Publication information
- Publisher: Marvel Comics
- First appearance: New Mutants #18 (August 1984)
- Created by: Chris Claremont Bill Sienkiewicz

In-story information
- Alter ego: Magus
- Team affiliations: Technarchy
- Abilities: Techno-organic being; Shape-shifting; Superhuman strength; Flight;

= Magus (Marvel Comics) =

The Magus (/ˈmeɪgəs/) is a fictional character appearing in American comic books published by Marvel Comics. He is a techno-organic patriarch of an alien civilization. He is typically depicted as an antagonist to the X-Men and their associated teams, such as the New Mutants and X-Force.

==Publication history==
Magus first appeared in the New Mutants #18-19 (August–September 1984). He was created by writer Chris Claremont and artist Bill Sienkiewicz. The character and his son, the New Mutant, Warlock, were intended as an homage to Jim Starlin's characters: Adam Warlock and his evil alter ego Magus.

The character subsequently appeared in The Uncanny X-Men #192 (April 1985), and The New Mutants #46-47 (December 1986-January 1987), and #50 (April 1987). The character did not appear again for many years, until Warlock #7-9 (April–June 2000), and X-Force #2 (May 2008).

Magus received an entry in the Official Handbook of the Marvel Universe Deluxe Edition #8.

==Fictional character biography==
Magus is the ruler of the extraterrestrial Technarchy. After his son Warlock refuses to obey a custom that would have made him kill his father and flees to Earth, Magus follows Warlock, arriving on Earth within a meteorite that lands near the X-Mansion. After being beaten by Colossus, Nightcrawler, and Rogue, Magus remains on Earth and poses as a human to spy on the mansion. Magus does battle with Warlock and the New Mutants, resulting in him being returned to his home planet.

Deep in space, Magus meets the New Mutants again. Cypher fuses with Warlock, allowing him to rewrite Magus's genetic code and regress him to an infant state. Magus later returns to normal and seeks out his son. He confronts the entity Douglock, an apparent amalgamation of Warlock and Cypher, and flees after being repelled by Douglock and Hope.

It is later revealed that, before Magus left Earth, he had placed an offspring underwater. This offspring is found by members of the Purifiers, who use it to resurrect Bolivar Trask, Cameron Hodge, Stephen Lang, Graydon Creed, and William Stryker by infecting them with the Technarch virus.

===Techno, Inc===
The All-New X-Factor, a private super-team handpicked by Harrison Snow, discover that Magus is alive and has become the head of a rival corporation, with Warlock by his side. With the help of Cypher, X-Factor confronts Magus. Magus reveals that, following his fight with Warlock, he was infected with a virus that devastated the Technarchy. Magus decides to make amends with his son, setting aside the race's genetic disposition of father killing son so that they can live in harmony.

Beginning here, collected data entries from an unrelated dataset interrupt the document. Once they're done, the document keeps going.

(** ** Overflow *)

(** The sum of usage and amount is computed in int64 without a check: an amount
    near the maximum is granted on a limited quota that is already in use, and
    leaves a negative usage that then admits far more than the limit. *)
Theorem quota_overflow_bypasses_limit :
  exists m name amount,
    m = run_ops (NewManager DefaultConfig)
          [OpRegister name QuotaTypeRequests 100 0 0; OpAcquire name 1 1] /\
    let '(m', r) := Acquire m false name amount 2 in
    (exists u rem, r = Ok (true, u, rem) /\ u < 0) /\
    exists big, 100 < big /\ (exists u rem, (Acquire m' false name big 3).2 = Ok (true, u, rem)).
Proof.
  eexists _, "api"%string, max_i64. split; [reflexivity|].
  destruct (Acquire _ false "api" max_i64 2) as [m' r] eqn:E. vm_compute in E.
  injection E as <- <-. split; [by do 2 eexists|]. exists 1000. split; [done|].
  do 2 eexists. vm_compute. reflexivity.
Qed.
(* ===== verification/Registry.v ===== *)
(** * Component registry (pkg/core/runtime/registry/registry.go)

    Components by name with their metadata, registered and unregistered one by
    one or many at once, and listed in several orders.  A component is its
    identity.  The order in which a Go map is iterated is an argument wherever the
    code iterates one.  The lock makes each operation one step; RegisterMany and
    UnregisterMany are sequences of steps. *)
From stdpp Require Import sorting strings.
From S2P Require Import Prelude.

Record ComponentInfo : Type := mkInfo {
  Name : string;
  Component : Z;
  Priority : Z;
  Metadata : gmap string Z;
  RegisteredAt : Z;
  LastAccessTime : option Z;     (** [None]: the zero time *)
  AccessCount : Z
}.

(** The options of the package. *)
Inductive Option_ : Type :=
| WithPriority (priority : Z)
| WithMetadata (metadata : gmap string Z)
| WithMetadataKey (key : string) (value : Z).

Definition apply_option (info : ComponentInfo) (o : Option_) : ComponentInfo :=
  match o with
  | WithPriority p =>
      mkInfo (Name info) (Component info) p (Metadata info) (RegisteredAt info) (LastAccessTime info) (AccessCount info)
  | WithMetadata m =>
      mkInfo (Name info) (Component info) (Priority info) (m ∪ Metadata info) (RegisteredAt info) (LastAccessTime info)
        (AccessCount info)
  | WithMetadataKey k v =>
      mkInfo (Name info) (Component info) (Priority info) (<[k := v]> (Metadata info)) (RegisteredAt info)
        (LastAccessTime info) (AccessCount info)
  end.
Lemma sound_start (c : Config) (cs : list pc) : forallb entering cs = true -> sound_drainer (Parallel c) (start c cs).
Proof.
  intros He. assert (forall k p, cs !! k = Some p -> entering p = true) as Hp.
  { intros k p Hk. eapply (proj1 (forallb_forall _ _) He). by apply list_elem_of_In, (list_elem_of_lookup_2 _ k). }
  split; [done|]. split; [|split; [constructor|]].
  - simpl. induction cs as [|p cs IH]; [done|]. rewrite sumZ_fmap_cons. simpl in He. apply andb_true_iff in He as [He1 He2].
    rewrite IH; [|done|by intros k; apply (Hp (S k))]. by destruct p.
  - intros k p Hk. apply Hp in Hk. by destruct p.
Qed.

(** For any calls of the drainer and any interleaving: at most one DrainAll is under
    way; a DrainAll that has returned drained every component it found registered,
    each exactly once; it returns nil exactly if all of them did, and otherwise the
    errors of those that failed, in the order of registration when it drains them one
    by one, where no component begins before the one before it is done. *)
Theorem drain_all_outcome (c : Config) (cs : list pc) (s : system) :
  forallb entering cs = true -> dsteps (start c cs) s ->
  sumZ (in_progress <$> calls s) <= 1
  /\ (forall k items errors, calls s !! k = Some (AllLoop items errors) -> Parallel c = false -> in_order items)
  /\ forall k items r, calls s !! k = Some (AllReturned items r) ->
       NoDup (names items.*1)
       /\ (forall i x, items !! i = Some x -> exists a, x.2 = CDone a)
       /\ exists errors, r = drain_result errors /\ errors ≡ₚ failures items
            /\ (Parallel c = false -> errors = failures items)
            /\ (r = None <-> forall i x, items !! i = Some x -> x.2 = CDone None).
Proof.
  intros He Hs. assert (sound_drainer (Parallel c) s) as (Hc & Hp & Hn & Hok).
  { remember (start c cs) as s0. induction Hs; subst; [by apply sound_start|]. eapply sound_dstep; eauto. }
  split; [destruct (isDraining (drainer s)); simpl in Hp; lia|]. split.
  { intros k items errors Hk Hpar. destruct (Hok k _ Hk) as [[_ Ho] _]. by apply Ho. }
  intros k items r Hk. destruct (Hok k _ Hk) as [(errors & [Hperm Hseq] & Hd & ->) Hon]. split; [exact Hon|].
  assert (forall i x, items !! i = Some x -> exists a, x.2 = CDone a) as Hdone.
  { intros i x Hx. specialize (Hd i x Hx). destruct x as [? []]; simpl in *; naive_solver. }
  split; [done|]. exists errors. split; [done|]. split; [done|]. split; [by intros; apply Hseq|].
  assert (drain_result errors = None <-> failures items = []) as ->.
  { destruct errors as [|e errors]; simpl; split; try done; [|intros Hf; rewrite Hf in Hperm; by apply Permutation_nil_r in Hperm].
    by symmetry in Hperm; apply Permutation_nil_r in Hperm. }
  clear -Hdone. induction items as [|x items IH]; [by split|]. destruct (Hdone 0%nat x eq_refl) as [a Ha].
  assert (failures (x :: items) = match a with Some e => [(Name x.1, e)] | None => [] end ++ failures items) as ->.
  { unfold failures. simpl. rewrite Ha. by destruct a. }
  split.
  - intros Hf. destruct a as [e|]; [done|]. intros [|i] y Hy; simplify_eq/=; [done|]. eapply (proj1 (IH ltac:(intros j; apply (Hdone (S j)))) Hf i). done.
  - intros H. specialize (H 0%nat x eq_refl) as Hx. rewrite Ha in Hx. simplify_eq. simpl. apply IH; [intros j; apply (Hdone (S j))|]. intros i. apply (H (S i)).
Qed.
Lemma hooks_NoDup (r : registry) : registry_ok r -> NoDup (registered r).
Proof.
  intros Hok. unfold registered. assert (forall p, p ∈ map_to_list (hooks r) -> hooks r !! p.1 = Some p.2) as Hin.
  { intros [n x] Hp. by apply elem_of_map_to_list in Hp. }
  pose proof (NoDup_map_to_list (hooks r)) as Hnd. induction (map_to_list (hooks r)) as [|[n x] l IH]; [constructor|].
  apply NoDup_cons in Hnd as [Hni Hnd]. rewrite fmap_cons. constructor.
  - intros Hx. apply list_elem_of_fmap in Hx as ([m y] & Hy & Hm). simpl in Hy. subst y.
    pose proof (Hin (n, x) (list_elem_of_here _ _)) as H1. pose proof (Hin (m, x) (list_elem_of_further _ _ _ Hm)) as H2. simpl in H1, H2.
    destruct (Hok _ _ H1) as (i & Hi & <-). destruct (Hok _ _ H2) as (j & Hj & <-). simplify_eq. done.
  - apply IH; [|done]. intros p Hp. apply Hin. by apply list_elem_of_further.
Qed.

Lemma registered_heap (r : registry) (x : nat) : registry_ok r -> x ∈ registered r -> is_Some (heap r !! x).
Proof.
  intros Hok Hx. unfold registered in Hx. apply list_elem_of_fmap in Hx as ([n y] & -> & Hp). apply elem_of_map_to_list in Hp.
  destruct (Hok _ _ Hp) as (i & Hi & _). by exists i.
Qed.

Lemma hook_step_frame (r r' : registry) (x : nat) (p p' : hpc) (a : answer) (sp : spawned) :
  hook_step r x p a = Some (r', p', sp) ->
  config r' = config r /\ hooks r' = hooks r /\ heap_le (heap r) (heap r') /\ isExecuting r' = isExecuting r
  /\ match sp with Some (y, b) => 0 < DefaultTimeout (config r) -> b = true | None => True end.
Proof.
  destruct p; simpl; intros; repeat case_match; simplify_eq; simpl; split_and!; try done;
    try (apply heap_le_alter; by intros []).
  unfold timeout, passed in *. intros ?. apply Z.ltb_lt. destruct (deadline a); [by apply Z.leb_gt|done].
Qed.

Lemma async_step_frame (r r' : registry) (x : nat) (p p' : apc) (a : answer) :
  async_step r x p a = Some (r', p') ->
  config r' = config r /\ hooks r' = hooks r /\ heap_le (heap r) (heap r') /\ isExecuting r' = isExecuting r.
Proof. destruct p; simpl; intros; simplify_eq; simpl; split_and!; try done; apply heap_le_alter; by intros []. Qed.

(** ** The invariant *)

Definition flag (b : bool) : Z := if b then 1 else 0.

Definition in_progress (p : pc) : Z :=
  match p with
  | ExecuteSort | Sequential true _ _ _ | Leaving _ _ _ => 1
  | ParallelRun true _ _ (PWaiting | PLeaving _) => 1
  | _ => 0
  end.

(** Hooks in the order of a listing, each of them once. *)
Definition ordered (h : list HookInfo) (l : list nat) : Prop := sortedb h l = true /\ NoDup l.

Definition none_failed (fin : list (nat * option hook_error)) : Prop := Forall (fun f => f.2 = None) fin.

(** The result of a sequential execution: nil after all hooks, or the first error. *)
Definition sequential_result (c : Config) (fin : list (nat * option hook_error)) (todo : list nat) (e : option registry_error) : Prop :=
  match e with
  | None => todo = [] /\ (StopOnError c = true -> none_failed fin)
  | Some err => StopOnError c = true
      /\ exists fin0 x e', fin = fin0 ++ [(x, Some e')] /\ none_failed fin0 /\ err = ErrHook x e'
  end.

(** The error a worker has put on the list. *)
Definition worker_error (w : wpc) : option hook_error :=
  match w with WHook (HOutcome e) | WHook (HDone e) | WExited e => e | _ => None end.

Definition failures (ws : list (nat * wpc)) : list (nat * hook_error) :=
  omap (fun w => (fun e => (w.1, e)) <$> worker_error w.2) ws.

Definition async_in (h : list HookInfo) (x : nat) : bool := match h !! x with Some i => Async i | None => false end.

Definition exited (w : wpc) : bool := match w with WExited _ => true | _ => false end.

(** The result of a parallel execution: when it returns, all hooks that are not
    asynchronous have ended, and [l] are the errors so far, all of theirs included. *)
Definition parallel_left (c : Config) (h : list HookInfo) (ws : list (nat * wpc)) (errors : list (nat * hook_error))
    (e : option registry_error) : Prop :=
  (forall i x w, ws !! i = Some (x, w) -> async_in h x = false -> exited w = true)
  /\ exists l, l `prefix_of` errors
       /\ e = (if StopOnError c then match l with [] => None | _ => Some (ErrHooks l) end else None)
       /\ forall i x e', ws !! i = Some (x, WExited (Some e')) -> async_in h x = false -> (x, e') ∈ l.

Definition parallel_ok (c : Config) (h : list HookInfo) (ws : list (nat * wpc)) (errors : list (nat * hook_error)) (q : ppc) : Prop :=
  match q with PWaiting => True | PLeaving e | PReturned e => parallel_left c h ws errors e end.

Definition pc_ok (c : Config) (h : list HookInfo) (p : pc) : Prop :=
  match p with
  | Sequential _ fin _ todo => todo <> [] /\ ordered h (fin.*1 ++ todo) /\ (StopOnError c = true -> none_failed fin)
  | Leaving fin todo e | Finished fin todo e => ordered h (fin.*1 ++ todo) /\ sequential_result c fin todo e
  | ParallelRun _ ws errors q =>
      (0 < MaxConcurrency c -> slots_used ws <= MaxConcurrency c)
      /\ (forall i x w, ws !! i = Some (x, w) -> is_Some (h !! x)) /\ NoDup ws.*1
      /\ errors ≡ₚ failures ws /\ parallel_ok c h ws errors q
  | AsyncHook _ b _ => 0 < DefaultTimeout c -> b = true
  | _ => True
  end.

Lemma async_in_le (h h' : list HookInfo) (x : nat) : heap_le h h' -> is_Some (h !! x) -> async_in h' x = async_in h x.
Proof. intros Hle [i Hi]. destruct (Hle _ _ Hi) as (j & Hj & _ & _ & Ha & _). unfold async_in. by rewrite Hi, Hj. Qed.

Lemma pc_ok_le (c : Config) (h h' : list HookInfo) (p : pc) : heap_le h h' -> pc_ok c h p -> pc_ok c h' p.
Proof.
  intros Hle. assert (forall l, ordered h l -> ordered h' l) as Ho by (intros l [? ?]; split; [by eapply sortedb_le|done]).
  destruct p as [| | | | |held fin cur todo|fin todo e|fin todo e|held ws errors q| | | | |]; simpl; try done.
  - intros (? & ? & ?); auto.
  - intros [? ?]; auto.
  - intros [? ?]; auto.
  - intros (Hm & Hx & Hn & He & Hq). split; [done|]. split.
    { intros i x w Hi. destruct (Hx i x w Hi) as [j Hj]. destruct (Hle _ _ Hj) as (j' & Hj' & _). by exists j'. }
    split; [done|]. split; [done|]. enough (forall e, parallel_left c h ws errors e -> parallel_left c h' ws errors e) by (destruct q; simpl in *; auto).
    intros e [H1 (l & H2 & H3 & H4)]. split; [intros i x w Hi; rewrite (async_in_le h) by eauto; by eapply H1|].
    exists l. split; [done|]. split; [done|]. intros i x e' Hi. rewrite (async_in_le h) by eauto. by eapply H4.
Qed.
(* ===== verification/Health.v ===== *)
(** * Health checks (pkg/core/runtime/health/health.go)

    A check reads the runtime, runs the registered checkers, in parallel or one
    after the other, compares the runtime with the registered thresholds and
    summarises the results.  The maps of checkers and thresholds are walked in an
    order that is an argument; what the checkers answer, what the runtime says and
    when the context is done are arguments too.  In a parallel check every checker
    updates the result in one critical section, so that the order of these is the
    order of the walk.  Durations, texts of errors and callbacks are left out. *)
From S2P Require Import Prelude.

(** ** Data *)

Inductive Status : Type := StatusHealthy | StatusUnhealthy | StatusDegraded | StatusUnknown.

#[export] Instance Status_eq_dec : EqDecision Status.
Proof. solve_decision. Defined.

Record Threshold : Type := mkThreshold {
  MaxGoroutines : Z;
  MaxMemoryAlloc : Z;
  MaxMemorySys : Z;
  MaxGCPause : Z;
  MinNumGC : Z
}.

Record Config : Type := mkConfig {
  CheckTimeout : Z;
  IncludeMemoryCheck : bool;
  IncludeGCCheck : bool;
  ParallelCheck : bool
}.

Definition DefaultConfig : Config := mkConfig (5 * 1000000000) true true true.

In the series Legion of X, Magus is revealed to have been killed by Nimrod. Blindfold learns of Magus's death after encountering a psychic imprint of him in the astral plane and relays this information to Legion, who informs Warlock and Cypher.

==Powers and abilities==
Magus is a techno-organic entity, a creature composed entirely of living circuitry. Like all others of his kind, his powers include shapeshifting, super strength, starflight, the ability to mimic and interface with any technological artifact, and the ability to transform any organic life-form into a techno-organic being like himself via the infectious Transmode Virus. Though able to draw energy from a variety of ambient and artificial sources, transforming living beings and draining them of their life energy seems to be his preferred means of sustenance. His size and strength are limited only by the amount of power he can acquire and store.

Magus has also demonstrated a high level of intelligence and cunning. Magus also possesses the ability of interdimensional transportation, allowing him to enter Limbo under his own power.

==Other versions==
An alternate universe version of Magus from Earth-928 appears in 2099: World of Tomorrow.